Syndergaard returned to the Midwest League again in 2012. Lansing starting pitchers were limited to three innings apiece and paired together: on nights where Syndergaard pitched, he would trade off with Anthony DeSclafani. This "piggyback system" proved effective in keeping all of Lansing's starting pitchers sharp: by May 25, the combined ERA for the Syndergaard-DeSclafani pair was 3.07, and the team had a 2.56 ERA and 23–13 record. Through the first half of the season, Lansing led the Midwest League with 47 wins and a 2.80 team ERA, while the trio of Syndergaard, Justin Nicolino, and Aaron Sanchez had a combined 11–2 record and 1.90 ERA. Playing in 27 games for Lansing, 19 of which were starts, Syndergaard went 8–5 for the season with a 2.60 ERA, and he struck out 122 batters in 103 2/3 innings.

On December 17, 2012, Syndergaard was traded to the New York Mets as part of a larger deal that allowed Toronto to acquire reigning Cy Young Award winner R. A. Dickey. In addition to Dickey, the Blue Jays acquired catchers Josh Thole and Mike Nickeas in the trade, while the Mets received Syndergaard, Travis d'Arnaud, John Buck, and Wuilmer Becerra. Syndergaard joined the Class A-Advanced St. Lucie Mets of the Florida State League for the 2013 season, forming a starting rotation with Hansel Robles, Luis Mateo, Domingo Tapia, and Jacob deGrom. He went 2–3 with a 2.81 ERA in his first 11 starts for St. Lucie, striking out 59 in 57 2/3 innings, and was one of three Mets selected for the Florida State League All-Star Game in June. He made one more start for St. Lucie, finishing 3–3 with a 3.11 ERA, before receiving a promotion to the Double-A Binghamton Mets of the Eastern League on June 23. Shortly after his promotion, Syndergaard was invited to the 2013 All-Star Futures Game, where he pitched a scoreless first inning. Syndergaard struggled in his first outing after the All-Star game, allowing three runs on seven hits against the Richmond Flying Squirrels, but recovered quickly, and in 11 starts for Binghamton, he was 6–1 with a 3.00 ERA and struck out 69 batters in 54 innings.

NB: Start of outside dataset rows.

Lemma sort_insert_sorted x l :
  P x -> Forall P l -> StronglySorted R l -> StronglySorted R (sort_insert after x l).
Proof.
  intros Hx Hl. induction l as [|y l IH]; simpl; intros S; [repeat constructor|].
  inversion Hl as [|? ? Hy Hl']; subst. inversion S as [|? ? S' F]; subst.
  destruct (after x y) eqn:E.
  - constructor; [by apply IH|]. rewrite sort_insert_perm. constructor; [by apply after_true|done].
  - constructor; [done|]. constructor; [by apply after_false|].
    eapply Forall_impl; [exact F|]. intros z Hz. transitivity y; [by apply after_false|done].
Qed.

Lemma stable_sort_sorted l : Forall P l -> StronglySorted R (stable_sort after l).
Proof.
  induction 1 as [|x l Hx Hl IH]; simpl; [constructor|].
  apply sort_insert_sorted; [done| |done]. by rewrite stable_sort_perm.
Qed.
End Sortedness.

(** Stability for a comparator that compares a numeric key. *)
Context (P : A -> Prop) (key : A -> Q).
Hypothesis after_key : ∀ x y, P x -> P y -> after x y = negb (Qle_bool (key y) (key x)).

Definition heavier_first (x y : A) : Prop := (key y <= key x)%Q.

#[local] Instance heavier_first_trans : Transitive heavier_first.
Proof. intros x y z. unfold heavier_first. intros. by apply Qle_trans with (key y). Qed.

Lemma stable_sort_heavier l : Forall P l -> StronglySorted heavier_first (stable_sort after l).
Proof.
  apply stable_sort_sorted; [apply _| |]; intros x y Hx Hy; rewrite after_key by done; intros E.
  - apply negb_true_iff in E. apply Qlt_le_weak, Qnot_le_lt. intros H.
    apply Qle_bool_iff in H. congruence.
  - by apply negb_false_iff, Qle_bool_iff in E.
Qed.

Definition weighs (w : Q) (x : A) : bool := Qeq_bool (key x) w.

Lemma sort_insert_filter w x l :
  P x -> Forall P l ->
  List.filter (weighs w) (sort_insert after x l) = List.filter (weighs w) (x :: l).
Proof.
  intros Hx Hl. induction Hl as [|y l Hy Hl IH]; simpl; [done|].
  rewrite after_key by done. destruct (Qle_bool (key y) (key x)) eqn:E; simpl; [done|].
  rewrite IH. simpl. unfold weighs.
  destruct (Qeq_bool (key x) w) eqn:Ex, (Qeq_bool (key y) w) eqn:Ey; try done.
  exfalso. apply Qeq_bool_iff in Ex, Ey.
  assert (key y <= key x)%Q as H by (rewrite Ex, Ey; apply Qle_refl).
  apply Qle_bool_iff in H. congruence.
Qed.

(** Elements of equal weight keep their relative order. *)
Lemma stable_sort_stable w l :
  Forall P l -> List.filter (weighs w) (stable_sort after l) = List.filter (weighs w) l.
Proof.
  induction 1 as [|x l Hx Hl IH]; simpl; [done|].
  rewrite sort_insert_filter; [|done|by rewrite stable_sort_perm]. simpl. by rewrite IH.
Qed.
End SortFacts.

Lemma filter_split_perm {A} (f : A -> bool) l :
  List.filter f l ++ List.filter (λ x, negb (f x)) l ≡ₚ l.
Proof.
  induction l as [|x l IH]; simpl; [done|]. destruct (f x); simpl; [by rewrite IH|].
  by rewrite <- Permutation_middle, IH.
Qed.

(** [Object.entries] lists every own property once. *)
Lemma object_entries_perm o : object_entries o ≡ₚ o.
Proof.
  unfold object_entries. rewrite stable_sort_perm.
  rewrite <- (filter_split_perm (λ e, match array_index (fst e) with Some _ => true | None => false end) o) at 3.
  apply Permutation_app; [done|]. erewrite List.filter_ext; [done|].
  intros [k v]; simpl. by destruct (array_index k).
Qed.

Syndergaard was promoted to the Triple-A Las Vegas 51s for the 2014 season, winning his Pacific Coast League debut by striking out five batters in six innings of an 11–8 victory over the Fresno Grizzlies. His first stretch in Vegas was uneven, with a 4–2 record and 3.92 ERA through May 10, and he made a point to spend the season honing his breaking balls to better handle more advanced batters. After experiencing two injuries in May and June, first a strained pronator teres muscle followed by a sprained shoulder, Syndergaard received another invitation to the All-Star Futures Game. This time, he served as the closer for the US team, earning a save with a scoreless ninth inning to win the game 3–2. Syndergaard's season was overall a success, with a 9–7 record and 4.60 ERA in 26 starts and 133 innings. Additionally, despite pitching primarily in the hitter-advantageous Cashman Field, Syndergaard allowed only six home runs and led the Pacific Coast League with 145 strikeouts. Despite this, he was not chosen as a September call-up for the Mets, who could not give Syndergaard any valuable pitching time in the major leagues.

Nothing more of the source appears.